Inter-Thread Communication using Lock-Free Algorithms

In his blog Martin Fowler discusses the LMAX architecture, a high throughput retail financial trading platform. A remarkable detail of the architecture is the central business logic processor, which is implemented as a single threaded Java program. The supporting pre- and post-processing is running as a multi threaded application using lock-free ring buffers.

In general lock-free algorithms are implemented using atomic read-modify-write primitives which are provided by modern CPUs. Probably the most used lock-free algorithm in the boost library is the reference counting in boost::shared_ptr. On popular hardware platforms these reference count updates are based on atomic increments/decrements usingĀ  compare-and-swap (CAS) operations. The performance improvements over normal mutex exclusion locks are significant as the following little experiment shows. Basis for this experiment is a function which increments an integer counter 500 million times in a loop [1]. This loop is carried out in

  • simple single threaded loop
  • single thread loop using atomic increments
  • single thread loop acquiring a mutex exclusion lock for every pass.
  • two threads using atomic increments
  • two threads using mutex exclusion locks

A Java and the C++ implementation is available here.
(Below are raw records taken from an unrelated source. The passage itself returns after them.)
(* ===== verification/PlatformCrypto.v ===== *)
(** internal/platform/crypto: signed envelopes, session cookies, internal
    module tokens, opaque token hashes and PKCE (crypto.go, hmac.go,
    session.go, identity.go, internal_token.go, opaque.go, pkce.go), and
    internal/platform/secrettoken. *)

From Stdlib Require Import Ascii String.
From S2P Require Import Prelude GoStrings GoEncoding GoSha256.

Local Open Scope string_scope.

(** ** Errors and constants (crypto.go) *)

Inductive crypto_error : Type :=
| ErrHashFailed
| ErrVerifyFailed
| ErrEncryptFailed
| ErrDecryptFailed
| ErrInvalidKeyLength
| ErrRngFailed
| ErrInvalidRandomBound
| ErrSignatureFailed
| ErrEnvelopeFailed
| ErrSessionCookie
| ErrInternalToken
| ErrPKCEFailed
| ErrExpired
| ErrInvalidSignature.

#[global] Instance crypto_error_dec : EqDecision crypto_error.
Proof. solve_decision. Defined.

Definition envelopeVersion : string := "v1".
Definition sessionCookieVer : string := "v1".
Definition internalTokenKind : string := "internal_token".
Definition internalTokenVer : string := "v1".
Definition sessionCookieKind : string := "session_cookie".
Definition sessionContextEnvelopeKind : string := "session_context".
Definition identityEnvelopeKind : string := "identity_headers".
Definition defaultSessionEnvelopeTTL : duration := (5 * minute)%Z.

Definition nl : string := String "010" "".

(** ** Comparison, HMAC and hashes *)

(** [subtle.ConstantTimeCompare] on slices of equal length: the accumulated
    differences are zero. *)
Fixpoint subtle_diff (a b : string) (acc : N) : N :=
  match a, b with
  | String c a', String d b' => subtle_diff a' b' (N.lor acc (N.lxor (code c) (code d)))
  | _, _ => acc
  end.

Definition ConstantTimeCompare (a b : string) : bool :=
  if negb (String.length a =? String.length b)%nat then false
  else (subtle_diff a b 0 =? 0)%N.

(** [hmac.Equal]. *)
Definition hmac_Equal (a b : string) : bool := ConstantTimeCompare a b.

Definition cHMACSHA256Hex (secret message : string) : result crypto_error string :=
  if String.eqb secret "" then Err ErrSignatureFailed
  else Ok (hex_EncodeToString (hmac_sha256 secret message)).

Definition HMACSHA256Hex (secret message : string) : result crypto_error string :=
  cHMACSHA256Hex secret message.

Definition verifyHMACHex (secret message signatureHex : string) : bool :=
  match hex_DecodeString signatureHex with
  | None => false
  | Some provided =>
      match cHMACSHA256Hex secret message with
      | Err _ => false
      | Ok expectedHex =>
          match hex_DecodeString expectedHex with
          | None => false
          | Some expected => hmac_Equal expected provided
          end
      end
  end.

(** [base64.StdEncoding]: the other alphabet, padded. *)
Definition std_char (c : ascii) : ascii :=
  if Ascii.eqb c "-" then "+" else if Ascii.eqb c "_" then "/" else c.
Definition b64std_Encode (s : string) : string :=
  let e := str_map std_char (b64url_Encode s) in
  match (String.length e mod 4)%nat with
  | 2%nat => e +:+ "=="
  | 3%nat => e +:+ "="
  | _ => e
  end.

Definition cOpaqueHash (token : string) : result crypto_error string :=
  Ok (b64std_Encode (sha256 token)).

Definition cOpaqueValidate (token expectedHash : string) : bool :=
  match cOpaqueHash token with
  | Err _ => false
  | Ok actual => ConstantTimeCompare actual expectedHash
  end.

(** The loop over the runes of the token. *)
Fixpoint opaque_prefix_loop (token : string) (length : nat) : string :=
  match token with
  | EmptyString => EmptyString
  | String c r =>
      match length with
      | O => EmptyString
      | S n => String c (opaque_prefix_loop r n)
      end
  end.

Definition cOpaquePrefix (token : string) (length : Z) : result crypto_error string :=
  if (length <=? 0)%Z then Ok "" else Ok (opaque_prefix_loop token (Z.to_nat length)).

(** opaque.go *)
Definition HashOpaqueToken (token : string) : result crypto_error string := cOpaqueHash token.
Definition ValidateOpaqueToken (token expectedHash : string) : bool :=
  if String.eqb token "" || String.eqb expectedHash "" then false
  else cOpaqueValidate token expectedHash.
Definition OpaqueTokenPrefix (token : string) (length : Z) : result crypto_error string :=
  if (length <=? 0)%Z then Ok "" else cOpaquePrefix token length.

(** secrettoken.go *)
Module secrettoken.
Definition DefaultLookupPrefixLength : Z := 12.
Definition Hash (token : string) : string :=
  match HashOpaqueToken token with Ok h => h | Err _ => "" end.
Definition Validate (token expectedHash : string) : bool :=
  if String.eqb token "" || String.eqb expectedHash "" then false
  else ValidateOpaqueToken token expectedHash.
Definition Prefix (token : string) (length : Z) : string :=
  if (length <=? 0)%Z then ""
  else match OpaqueTokenPrefix token length with Ok p => p | Err _ => "" end.
End secrettoken.

(** ** Envelopes *)

Definition envelopeMessage (kind : string) (timestamp : Z) (payload : string) : string :=
  envelopeVersion +:+ nl +:+ kind +:+ nl +:+ FormatInt timestamp +:+ nl +:+ payload.

Definition cSignEnvelope (kind secret payload : string) (timestampUnix : Z) : result crypto_error string :=
  match cHMACSHA256Hex secret (envelopeMessage kind timestampUnix payload) with
  | Err _ => Err ErrEnvelopeFailed
  | Ok signature =>
      Ok (envelopeVersion +:+ ";t=" +:+ FormatInt timestampUnix +:+ ";s=" +:+ signature)
  end.

Definition parseEnvelope (envelope : string) : result crypto_error (Z * string) :=
  match Split envelope ";" with
  | [p0; p1; p2] =>
      if negb (String.eqb p0 envelopeVersion) then Err ErrInvalidSignature
      else match CutPrefix p1 "t=" with
      | None => Err ErrInvalidSignature
      | Some timestampText =>
          match ParseInt timestampText with
          | None => Err ErrInvalidSignature
          | Some timestamp =>
              match CutPrefix p2 "s=" with
              | None => Err ErrInvalidSignature
              | Some signature =>
                  if String.eqb signature "" then Err ErrInvalidSignature
                  else Ok (timestamp, signature)
              end
          end
      end
  | _ => Err ErrInvalidSignature
  end.

(** [maxAgeSeconds] is a [uint64] converted to [int64]; the subtraction is
    64-bit. *)
Definition cVerifyEnvelope (kind secret payload envelope : string)
    (maxAgeSeconds nowUnix : Z) : bool :=
  match parseEnvelope envelope with
  | Err _ => false
  | Ok (timestamp, signature) =>
      if ((0 <? maxAgeSeconds) &&
          ((nowUnix <? timestamp) || (wrap64 maxAgeSeconds <? wrap64 (nowUnix - timestamp))))%Z
      then false
      else verifyHMACHex secret (envelopeMessage kind timestamp payload) signature
  end.

(** hmac.go *)
Definition SignEnvelope (kind secret payload : string) (now : time) : result crypto_error string :=
  cSignEnvelope kind secret payload (time_unix now).

Definition max_age_seconds (maxAge : duration) : Z :=
  if (0 <? maxAge)%Z then Z.quot maxAge second else 0%Z.

Definition VerifyEnvelope (kind secret payload envelope : string) (maxAge : duration) (now : time) : bool :=
  cVerifyEnvelope kind secret payload envelope (max_age_seconds maxAge) (time_unix now).

(** ** Session cookies *)

Definition sessionCookieMessage (encodedToken : string) (timestamp : Z) : string :=
  sessionCookieKind +:+ nl +:+ sessionCookieVer +:+ nl +:+ FormatInt timestamp +:+ nl +:+ encodedToken.

Definition cSignSessionCookie (secret token : string) (timestampUnix : Z) : result crypto_error string :=
  let encoded := b64url_Encode token in
  match cHMACSHA256Hex secret (sessionCookieMessage encoded timestampUnix) with
  | Err _ => Err ErrSessionCookie
  | Ok signature =>
      Ok (sessionCookieVer +:+ "." +:+ encoded +:+ "." +:+ FormatInt timestampUnix +:+ "." +:+ signature)
  end.

Definition cVerifySessionCookie (secret signed : string) (maxAgeSeconds nowUnix : Z)
    : result crypto_error string :=
  match Split signed "." with
  | [p0; p1; p2; p3] =>
      if negb (String.eqb p0 sessionCookieVer) then Err ErrInvalidSignature
      else match ParseInt p2 with
      | None => Err ErrInvalidSignature
      | Some timestamp =>
          if ((0 <? maxAgeSeconds) && (nowUnix <? timestamp))%Z then Err ErrInvalidSignature
          else if ((0 <? maxAgeSeconds) && (wrap64 maxAgeSeconds <? wrap64 (nowUnix - timestamp)))%Z
          then Err ErrExpired
          else if negb (verifyHMACHex secret (sessionCookieMessage p1 timestamp) p3)
          then Err ErrInvalidSignature
          else match b64url_Decode p1 with
               | None => Err ErrSessionCookie
               | Some token => Ok token
               end
      end
  | _ => Err ErrInvalidSignature
  end.

(** session.go *)
Definition SignSessionCookieValue (secret token : string) (now : time) : result crypto_error string :=
  cSignSessionCookie secret token (time_unix now).
Definition VerifySessionCookieValue (secret signed : string) (maxAge : duration) (now : time)
    : result crypto_error string :=
  cVerifySessionCookie secret signed (max_age_seconds maxAge) (time_unix now).

(** ** Internal module tokens *)

Record ValidatedInternalToken : Type := {
  vit_ModuleID : string;
  vit_Timestamp : time;
  vit_Signature : string;
}.

Definition internalTokenMessage (encodedModuleID : string) (timestamp : Z) : string :=
  internalTokenKind +:+ nl +:+ internalTokenVer +:+ nl +:+ FormatInt timestamp +:+ nl +:+ encodedModuleID.

Definition cGenerateInternalToken (secret moduleID : string) (timestampUnix : Z) : result crypto_error string :=
  if String.eqb (TrimSpace moduleID) "" then Err ErrInternalToken
  else
    let encoded := b64url_Encode moduleID in
    match cHMACSHA256Hex secret (internalTokenMessage encoded timestampUnix) with
    | Err _ => Err ErrInternalToken
    | Ok signature =>
        Ok (internalTokenVer +:+ "." +:+ encoded +:+ "." +:+ FormatInt timestampUnix +:+ "." +:+ signature)
    end.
The Java code uses the package java.util.concurrent.atomic and the C++ code uses boost::detail::atomic_count to implement the atomic increments. The run times are measured on a Core i3@3GHz.

Lock-free algorithms are difficult to implement and to debug. Tim Blechmann has written a little gem library boost::lockfree (Parts of the library are now in the boost release 1.53.0). Among others this library contains a wait-free single-producer/single-consumer ring buffer. This ring buffer is e.g. tailor-made to separate the Monte-Carlo path generation from the pricing of a derivate. With a few lines of code the path generation can then run in a different thread.

The code available here contains a BufferedDataFactory based on the boost::lockfree::ringbuffer class and a slightly modified version of the QuantLib test case HybridHestonHullWhiteProcessTest::testZeroBondPricing. In this version of the test case the path generation is running in a separated thread and uses the BufferedDataFactory to hand over the data to the pricing thread.

[1] Disruptor: High performance alternative to bounded queues for exchanging data between concurrent threads.